Creo que más adelante recuperó la fe y es un problema absolutamente personal, pero lo que yo nunca pude perdonarme fue no haber aprovechado aquel momento para entender lo que nos enseñó Maquiavelo, aunque le costase morir ignorado y rechazado por todo el mundo: para los políticos que se dedican a figurar en la tripulación del establishment la existencia de Dios o de la nada es algo secundario.

Al actor lo que le interesa es el libreto: A poor player that strats and frets his hour upon the stage and then is heard no more, viejo cisne.

¿Cómo olvidar que después del pacto cívico-militar Rodney Arismendi le agradeció sonrientemente en público a Dios nos hubiese mandado a los demócratas cristianos de compañeros de ruta? Y yo también sonreía, porque el monje de la junta había vuelto a afiliarse.

¿Cómo olvidar que muy pocos años después Lescano, ya virado a una candidatura relevante en el Nuevo Espacio, viajó al Vaticano a denunciarle a Juan Pablo II la intolerancia del marxismo uruguayo?

Pero el 34 oriental resurgía, renovado. Y mientras terminaba la complicadísima Creer o reventar me sumergí en el periodismo partidario y a veces no dormía para terminar notas que hacían lucirse a un Jefe de Redacción sobrenombrado el Chancho. Pero la culpa no es del chancho, botija.

Y lo primero que aprenden los ansiosos en todas las instituciones del planeta, incluida la Santa Madre, es a rascarse el lomo al mandamás que tienen adelante.

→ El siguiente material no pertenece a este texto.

(* ===== verification/Screenshot.v ===== *)
(** * The background screenshot handoff (core.py, lines 1400-1471 and 1592-1595)

    A thread other than the main one takes a screenshot with
    [take_screenshot(scale, background=True)]: it clears
    [bgscreenshot_event], sets [bgscreenshot_needed] and waits on the
    event; the main thread, in [event_wait], sees the flag, clears it,
    stores [draw.screenshot(self.surftree)] in [bgscreenshot_surface] and
    sets the event; the requester wakes, takes the surface, resets it to
    [None] and encodes it into [self.screenshot].

    Each statement is one step of its thread, and a schedule interleaves
    them ([sched_step], executable; [step] the relation it defines).  The
    requesters are a list of threads.  Frames are numbered: [frame] is the
    [surftree] the last [draw_screen] left, and each requester remembers
    the frame current when it asked ([req]).

    Theorems: with one requester, every reachable state satisfies
    [handoff_inv] (rule induction over the schedule), so the requester
    always reads a surface captured after its request; and the main
    thread alone can always bring a waiting requester to its wake-up.
    With two requesters, a schedule reaches a state where one reads
    [None]: nothing in the code keeps the requests to one at a time. *)

From S2P Require Import Prelude.

(** Where a requester is in [take_screenshot(..., background=True)]. *)
Inductive bg_pc :=
  | BIdle                                   (** not in [take_screenshot] *)
  | BCleared (req : nat)                    (** after [bgscreenshot_event.clear()] *)
  | BRequested (req : nat)                  (** after [bgscreenshot_needed = True], waiting *)
  | BWoken (req : nat)                      (** [bgscreenshot_event.wait()] returned *)
  | BRead (req : nat) (w : option nat)      (** after [window = self.bgscreenshot_surface] *)
  | BDone (req : nat) (w : option nat)      (** after [self.bgscreenshot_surface = None] *)
  | BFailed.                                (** [copy_surface(None)] raised *)

(** Where the main thread is in the screenshot block of [event_wait]. *)
Inductive main_pc :=
  | MRun                                    (** anywhere else *)
  | MCleared                                (** after [bgscreenshot_needed = False] *)
  | MCaptured.                              (** after [bgscreenshot_surface = ...] *)

#[export] Instance bg_pc_eq_dec : EqDecision bg_pc.
Proof. solve_decision. Defined.

#[export] Instance main_pc_eq_dec : EqDecision main_pc.
Proof. solve_decision. Defined.

Record shot_state := mk_shot {
  needed : bool;                (** [bgscreenshot_needed] *)
  ev_set : bool;                (** [bgscreenshot_event.is_set()] *)
  surface : option nat;         (** [bgscreenshot_surface] *)
  screenshot : option nat;      (** [self.screenshot] *)
  frame : nat;                  (** the frame [surftree] holds *)
  main : main_pc;
  bgs : list bg_pc
}.

(** [Interface.__init__] (lines 1034, 1171-1177): the flag false, the
    event not set, no surface, no screenshot. *)
Definition shot_init (bgs : list bg_pc) : shot_state := mk_shot false false None None 0 MRun bgs.

Definition set_bg (st : shot_state) (i : nat) (b : bg_pc) : shot_state :=
  mk_shot (needed st) (ev_set st) (surface st) (screenshot st) (frame st) (main st) (<[i:=b]> (bgs st)).

(** Who moves next. *)
Inductive choice :=
  | Bg (i : nat)       (** requester [i] runs its next statement *)
  | Main               (** the main thread runs its next statement of the block *)
  | Draw.              (** the main thread draws a new frame ([draw_screen]) *)

(** One statement of the chosen thread; [None] when it cannot move
    (blocked on the event, or nothing to do). *)
Definition sched_step (c : choice) (st : shot_state) : option shot_state :=
  match c with
  | Bg i =>
      b ← bgs st !! i;
      match b with
      | BIdle =>   (* line 1411 *)
          Some (set_bg (mk_shot (needed st) false (surface st) (screenshot st) (frame st) (main st)
                          (bgs st)) i (BCleared (frame st)))
      | BCleared r =>   (* line 1412 *)
          Some (set_bg (mk_shot true (ev_set st) (surface st) (screenshot st) (frame st) (main st)
                          (bgs st)) i (BRequested r))
      | BRequested r =>   (* line 1413 *)
          if ev_set st then Some (set_bg st i (BWoken r)) else None
      | BWoken r => Some (set_bg st i (BRead r (surface st)))   (* line 1415 *)
      | BRead r w =>   (* line 1416 *)
          Some (set_bg (mk_shot (needed st) (ev_set st) None (screenshot st) (frame st) (main st)
                          (bgs st)) i (BDone r w))
      | BDone r (Some f) =>   (* lines 1422-1428 *)
          Some (set_bg (mk_shot (needed st) (ev_set st) (surface st) (Some f) (frame st) (main st)
                          (bgs st)) i BIdle)
      | BDone _ None => Some (set_bg st i BFailed)
      | BFailed => None
      end
  | Main =>
      match main st with
      | MRun =>   (* lines 1592-1593 *)
          if needed st then Some (mk_shot false (ev_set st) (surface st) (screenshot st) (frame st)
                                    MCleared (bgs st))
          else None
      | MCleared =>   (* line 1594 *)
          Some (mk_shot (needed st) (ev_set st) (Some (frame st)) (screenshot st) (frame st)
                  MCaptured (bgs st))
      | MCaptured =>   (* line 1595 *)
          Some (mk_shot (needed st) true (surface st) (screenshot st) (frame st) MRun (bgs st))
      end
  | Draw =>   (* lines 1385-1396 *)
      match main st with
      | MRun => Some (mk_shot (needed st) (ev_set st) (surface st) (screenshot st) (S (frame st))
                        MRun (bgs st))
      | _ => None
      end
  end.

Definition step (st st' : shot_state) : Prop := ∃ c, sched_step c st = Some st'.

(** A schedule: the states it goes through, or [None] when a chosen
    thread cannot move. *)
Fixpoint run_sched (cs : list choice) (st : shot_state) : option shot_state :=
  match cs with
  | [] => Some st
  | c :: cs' => st' ← sched_step c st; run_sched cs' st'
  end.

(** A requester reads [None] from [bgscreenshot_surface]. *)
Definition reads_none (b : bg_pc) : bool :=
  match b with BRead _ None | BDone _ None | BFailed => true | _ => false end.

(** ** One requester: the invariant of the handoff *)

(** The surface holds a frame captured at or after [r]. *)
Definition fresh (r : nat) (o : option nat) : Prop := ∃ f, o = Some f ∧ (r ≤ f)%nat.

Definition handoff_inv (st : shot_state) : Prop :=
  match bgs st, main st with
  | [BIdle], MRun => needed st = false ∧ surface st = None
  | [BCleared r], MRun => needed st = false ∧ ev_set st = false ∧ surface st = None ∧ (r ≤ frame st)%nat
  | [BRequested r], MRun =>
      (r ≤ frame st)%nat ∧
      ((needed st = true ∧ ev_set st = false ∧ surface st = None) ∨
       (needed st = false ∧ ev_set st = true ∧ fresh r (surface st)))
  | [BRequested r], MCleared => needed st = false ∧ ev_set st = false ∧ surface st = None ∧ (r ≤ frame st)%nat
  | [BRequested r], MCaptured =>
      needed st = false ∧ ev_set st = false ∧ fresh r (surface st) ∧ (r ≤ frame st)%nat
  | [BWoken r], MRun => needed st = false ∧ fresh r (surface st)
  | [BRead r w], MRun => needed st = false ∧ surface st = w ∧ fresh r w
  | [BDone r w], MRun => needed st = false ∧ surface st = None ∧ fresh r w
  | _, _ => False
  end.

Lemma handoff_inv_init : handoff_inv (shot_init [BIdle]).
Proof. done. Qed.

Lemma fresh_le r r' o : (r' ≤ r)%nat → fresh r o → fresh r' o.
Proof. intros ? (f & -> & ?). exists f. split; [done|lia]. Qed.

Lemma sched_step_inv c st st' : handoff_inv st → sched_step c st = Some st' → handoff_inv st'.
Proof.
  destruct st as [nd es sf sc fr m bs]. unfold handoff_inv; simpl.
  destruct bs as [|b [|b' bs]]; [done| |by destruct b, m].
  intros Hi Hs. destruct c as [[|i]| |]; simpl in Hs; [|done| |];
    destruct b, m; simpl in *; try done; repeat case_match; simplify_eq/=;
    unfold fresh in *; naive_solver lia.
Qed.

Lemma steps_inv st st' : rtc step st st' → handoff_inv st → handoff_inv st'.
Proof.
  induction 1 as [|x y z [c Hs] _ IH]; [done|]. intros Hi. apply IH. by eapply sched_step_inv.
Qed.

Lemma reachable_inv st : rtc step (shot_init [BIdle]) st → handoff_inv st.
Proof. intros Hr. eapply steps_inv; [done|apply handoff_inv_init]. Qed.

Lemma run_sched_rtc cs st st' : run_sched cs st = Some st' → rtc step st st'.
Proof.
  revert st. induction cs as [|c cs IH]; intros st; simpl; [by intros [= ->]|].
  destruct (sched_step c st) as [st1|] eqn:Hs; simpl; [|done].
  intros Hrun. eapply rtc_l; [by exists c|]. by apply IH.
Qed.

(** C13: the handoff with one background requester is safe: in every
    state a schedule of the two threads reaches, a requester that has
    read [bgscreenshot_surface] holds a surface, captured from a frame
    drawn at or after its request, and it never fails on [None]. *)
Theorem handoff_fresh st :
  rtc step (shot_init [BIdle]) st →
  (∀ r w, bgs st = [BRead r w] ∨ bgs st = [BDone r w] → ∃ f, w = Some f ∧ (r ≤ f)%nat) ∧
  bgs st ≠ [BFailed].
Proof.
  intros Hr. pose proof (reachable_inv st Hr) as Hi. unfold handoff_inv in Hi.
  split.
  - intros r w [Hb|Hb]; rewrite Hb in Hi; destruct (main st); naive_solver.
  - intros Hb. rewrite Hb in Hi. by destruct (main st).
Qed.

(** The main thread running its block of [event_wait], and nothing else. *)
Definition main_step (st st' : shot_state) : Prop := sched_step Main st = Some st'.

(** A waiting requester is never left waiting by the handoff: from
    any reachable state where it waits, the main thread alone, running
    the screenshot block of [event_wait] to its end, sets the event, and
    the requester can then wake. *)
Theorem handoff_progress st r :
  rtc step (shot_init [BIdle]) st → bgs st = [BRequested r] →
  ∃ st', rtc main_step st st' ∧ bgs st' = [BRequested r] ∧ main st' = MRun ∧
         sched_step (Bg 0) st' = Some (set_bg st' 0 (BWoken r)).
Proof.
  intros Hr Hb. pose proof (reachable_inv st Hr) as Hi. unfold handoff_inv in Hi. rewrite Hb in Hi.
  destruct st as [nd es sf sc fr m bs]; simpl in *; subst bs.
  destruct m; simpl in Hi.
  - destruct Hi as [_ [(-> & -> & ->)|(-> & -> & _)]]; eexists; split.
    + do 3 (eapply rtc_l; [reflexivity|]). apply rtc_refl.
    + split_and!; reflexivity.
    + apply rtc_refl.
    + split_and!; reflexivity.
  - destruct Hi as (-> & -> & -> & _). eexists. split.
    + do 2 (eapply rtc_l; [reflexivity|]). apply rtc_refl.
    + split_and!; reflexivity.
  - destruct Hi as (-> & -> & _). eexists. split.
    + eapply rtc_l; [reflexivity|]. apply rtc_refl.
    + split_and!; reflexivity.
Qed.

(** ** Two requesters *)

(** Both threads ask before the main thread answers; it answers once;
    the first takes the surface and resets it to [None]; the second
    wakes on the same event and reads [None]. *)
Definition collide : list choice :=
  [Bg 0; Bg 0; Bg 1; Bg 1; Main; Main; Main; Bg 0; Bg 0; Bg 0; Bg 1; Bg 1; Bg 1; Bg 1; Bg 0].

(** C24: the code does not keep the background requests to one at a
    time: with two requesting threads, a schedule reaches a state where
    the first has its screenshot and the second has read [None] from
    [bgscreenshot_surface] and failed. *)
Theorem two_requesters_fail :
  ∃ st, rtc step (shot_init [BIdle; BIdle]) st ∧ bgs st = [BIdle; BFailed] ∧
        screenshot st = Some 0%nat.
Proof.
  destruct (run_sched collide (shot_init [BIdle; BIdle])) as [st|] eqn:Hrun;
    [|vm_compute in Hrun; discriminate].
  exists st. split; [by eapply run_sched_rtc|].
  vm_compute in Hrun. injection Hrun as <-. split; reflexivity.
Qed.

(** ** Witnesses *)

(** The state a schedule reaches, or the start state when it blocks. *)
Definition after (cs : list choice) (st : shot_state) : shot_state := default st (run_sched cs st).

(** The requester asks, the main thread draws a frame and answers, the
    requester wakes and reads the surface. *)
Definition one_read : list choice := [Bg 0; Bg 0; Draw; Main; Main; Main; Bg 0; Bg 0].

Lemma handoff_fresh_witness :
  (∀ r w, bgs (after one_read (shot_init [BIdle])) = [BRead r w] ∨
          bgs (after one_read (shot_init [BIdle])) = [BDone r w] → ∃ f, w = Some f ∧ (r ≤ f)%nat) ∧
  bgs (after one_read (shot_init [BIdle])) ≠ [BFailed].
Proof. apply handoff_fresh. apply (run_sched_rtc one_read). vm_compute. reflexivity. Defined.

Lemma handoff_progress_witness :
  ∃ st', rtc main_step (after [Bg 0; Bg 0] (shot_init [BIdle])) st' ∧ bgs st' = [BRequested 0] ∧
         main st' = MRun ∧ sched_step (Bg 0) st' = Some (set_bg st' 0 (BWoken 0)).
Proof.
  apply handoff_progress; [|reflexivity].
  apply (run_sched_rtc [Bg 0; Bg 0]). vm_compute. reflexivity.
Defined.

Y si no os resignáis no aspiréis a más lustre, Capitán Josef Artigas.

Así que en la primavera del 86 me reventó una angustia con unas crisis de pánico perores que las de la adolescencia, y fui a ver a Demian enseguida y no es fácil entender porque él postergó un año una terapia tan imprescindible.

Pero creo que en aquellos tiempos me tenía mucho más miedo que cariño y lo primero que hizo cuando empezamos en el 87 fue hablarme de Torres García.

Los días que daba las conferencias en Humanidades se paraba en la puerta con un reloj y mientras Manolita corría a los chiquilines para vestirlos saltaba como un macaco y a veces amenazaba con romperle los sesos al insufrible Horacio contra la pared, terminó por forzar una risa lastimada: Mi abuelito.